- **DESCRIPTION OF THE TASK**
Copy out exactly the stretch of the listing below that begins at the line containing "Definition float_div : spec_float" and ends at the line containing "else if bool_decide (u = [byte_of 194;", and copy nothing outside it.

- **ENTRIES SUPPLIED**
(* ===== verification/GoText.v ===== *)
(** * Text of the environment: strings.Split, strings.TrimSpace, time.ParseDuration

    The functions of Go's standard library that read the values of environment
    variables.  [ParseDuration] computes the fraction of a number as the library
    does, in IEEE double precision, with the Standard Library's [SpecFloat]. *)

From S2P Require Import Prelude GoStd.
From Stdlib Require Import Ascii SpecFloat.

(** ** strings *)

(** strings.SplitSeq(s, ",") *)
Fixpoint split_comma (b : list ascii) : list (list ascii) :=
  match b with
  | [] => [[]]
  | c :: b' =>
      if Ascii.eqb c "," then [] :: split_comma b'
      else match split_comma b' with
           | [] => [[c]]
           | p :: ps => (c :: p) :: ps
           end
  end.

(** strings.Join(l, ",") *)
Fixpoint join_comma (l : list (list ascii)) : list ascii :=
  match l with
  | [] => []
  | [p] => p
  | p :: l' => p ++ ","%char :: join_comma l'
  end.

(** unicode.IsSpace of a rune of one, two and three bytes in UTF-8. *)
Definition space1 (c : ascii) : bool := in_range 9 13 c || (byte_val c =? 32).

Definition space2 (c c1 : ascii) : bool :=
  (byte_val c =? 194) && ((byte_val c1 =? 133) || (byte_val c1 =? 160)).

Definition space3 (c c1 c2 : ascii) : bool :=
  (byte_val c =? 225) && (byte_val c1 =? 154) && (byte_val c2 =? 128)                    (* U+1680 *)
  || (byte_val c =? 226) && (byte_val c1 =? 128) &&
       (in_range 128 138 c2 || (byte_val c2 =? 168) || (byte_val c2 =? 169) || (byte_val c2 =? 175))
  || (byte_val c =? 226) && (byte_val c1 =? 129) && (byte_val c2 =? 159)                 (* U+205F *)
  || (byte_val c =? 227) && (byte_val c1 =? 128) && (byte_val c2 =? 128).                (* U+3000 *)

(** Removes the spaces at the head, given the spaces of two and of three bytes. *)
Fixpoint trim_head (s2 : ascii -> ascii -> bool) (s3 : ascii -> ascii -> ascii -> bool)
    (b : list ascii) : list ascii :=
  match b with
  | [] => []
  | c :: r =>
      if space1 c then trim_head s2 s3 r
      else match r with
      | [] => b
      | c1 :: r1 =>
          if s2 c c1 then trim_head s2 s3 r1
          else match r1 with
          | [] => b
          | c2 :: r2 => if s3 c c1 c2 then trim_head s2 s3 r2 else b
          end
      end
  end.

Definition trim_left : list ascii -> list ascii := trim_head space2 space3.

Definition trim_right (b : list ascii) : list ascii :=
  rev (trim_head (fun c1 c => space2 c c1) (fun c2 c1 c => space3 c c1 c2) (rev b)).

(** strings.TrimSpace *)
Definition TrimSpace (b : list ascii) : list ascii := trim_right (trim_left b).

(** ** time.ParseDuration *)

(** float64(n) for an unsigned n *)
Definition float_of (n : Z) : spec_float := binary_normalize 53 1024 n 0 false.

Definition float_mul : spec_float -> spec_float -> spec_float := SFmul 53 1024.

Definition float_div : spec_float -> spec_float -> spec_float := SFdiv 53 1024.

(** uint64(x) for a finite x that is not negative and fits *)
Definition float_trunc (x : spec_float) : Z :=
  match x with
  | S754_finite false m e => if 0 <=? e then Z.pos m * 2 ^ e else Z.pos m / 2 ^ (- e)
  | _ => 0
  end.

(** leadingInt: the digits at the head as a number of at most 2^63, and the rest;
    [None] on overflow. *)
Fixpoint leadingInt (x : Z) (b : list ascii) : option (Z * list ascii) :=
  match b with
  | [] => Some (x, [])
  | c :: r =>
      match digit_val c with
      | None => Some (x, b)
      | Some d =>
          if 2 ^ 63 / 10 <? x then None
          else if 2 ^ 63 <? x * 10 + d then None
          else leadingInt (x * 10 + d) r
      end
  end.

(** leadingFraction: the digits as a number, the power of ten to divide it by, and the
    rest.  Digits past the range are read and ignored. *)
Fixpoint leadingFraction (x : Z) (scale : spec_float) (overflow : bool) (b : list ascii) :
    Z * spec_float * list ascii :=
  match b with
  | [] => (x, scale, [])
  | c :: r =>
      match digit_val c with
      | None => (x, scale, b)
      | Some d =>
          if overflow then leadingFraction x scale true r
          else if (2 ^ 63 - 1) / 10 <? x then leadingFraction x scale true r
          else if 2 ^ 63 <? x * 10 + d then leadingFraction x scale true r
          else leadingFraction (x * 10 + d) (float_mul scale (float_of 10)) false r
      end
  end.

(** The unit: the bytes up to the next digit or point. *)
Fixpoint span_unit (b : list ascii) : list ascii * list ascii :=
  match b with
  | [] => ([], [])
  | c :: r =>
      if Ascii.eqb c "." || bool_decide (is_Some (digit_val c)) then ([], b)
      else let '(u, rest) := span_unit r in (c :: u, rest)
  end.

(** unitMap, in nanoseconds; the two spellings of micro are U+00B5 and U+03BC. *)
Definition unit_map (u : list ascii) : option Z :=
  if bool_decide (u = bytes_of "ns") then Some 1
  else if bool_decide (u = bytes_of "us") then Some 1000
  else if bool_decide (u = [byte_of 194; byte_of 181; byte_of 115]) then Some 1000
  else if bool_decide (u = [byte_of 206; byte_of 188; byte_of 115]) then Some 1000
  else if bool_decide (u = bytes_of "ms") then Some 1000000
  else if bool_decide (u = bytes_of "s") then Some 1000000000
  else if bool_decide (u = bytes_of "m") then Some 60000000000
  else if bool_decide (u = bytes_of "h") then Some 3600000000000
  else None.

- **RESULT FOR THIS EXERCISE**
Definition float_div : spec_float -> spec_float -> spec_float := SFdiv 53 1024.

(** uint64(x) for a finite x that is not negative and fits *)
Definition float_trunc (x : spec_float) : Z :=
  match x with
  | S754_finite false m e => if 0 <=? e then Z.pos m * 2 ^ e else Z.pos m / 2 ^ (- e)
  | _ => 0
  end.

(** leadingInt: the digits at the head as a number of at most 2^63, and the rest;
    [None] on overflow. *)
Fixpoint leadingInt (x : Z) (b : list ascii) : option (Z * list ascii) :=
  match b with
  | [] => Some (x, [])
  | c :: r =>
      match digit_val c with
      | None => Some (x, b)
      | Some d =>
          if 2 ^ 63 / 10 <? x then None
          else if 2 ^ 63 <? x * 10 + d then None
          else leadingInt (x * 10 + d) r
      end
  end.

(** leadingFraction: the digits as a number, the power of ten to divide it by, and the
    rest.  Digits past the range are read and ignored. *)
Fixpoint leadingFraction (x : Z) (scale : spec_float) (overflow : bool) (b : list ascii) :
    Z * spec_float * list ascii :=
  match b with
  | [] => (x, scale, [])
  | c :: r =>
      match digit_val c with
      | None => (x, scale, b)
      | Some d =>
          if overflow then leadingFraction x scale true r
          else if (2 ^ 63 - 1) / 10 <? x then leadingFraction x scale true r
          else if 2 ^ 63 <? x * 10 + d then leadingFraction x scale true r
          else leadingFraction (x * 10 + d) (float_mul scale (float_of 10)) false r
      end
  end.

(** The unit: the bytes up to the next digit or point. *)
Fixpoint span_unit (b : list ascii) : list ascii * list ascii :=
  match b with
  | [] => ([], [])
  | c :: r =>
      if Ascii.eqb c "." || bool_decide (is_Some (digit_val c)) then ([], b)
      else let '(u, rest) := span_unit r in (c :: u, rest)
  end.

(** unitMap, in nanoseconds; the two spellings of micro are U+00B5 and U+03BC. *)
Definition unit_map (u : list ascii) : option Z :=
  if bool_decide (u = bytes_of "ns") then Some 1
  else if bool_decide (u = bytes_of "us") then Some 1000
  else if bool_decide (u = [byte_of 194; byte_of 181; byte_of 115]) then Some 1000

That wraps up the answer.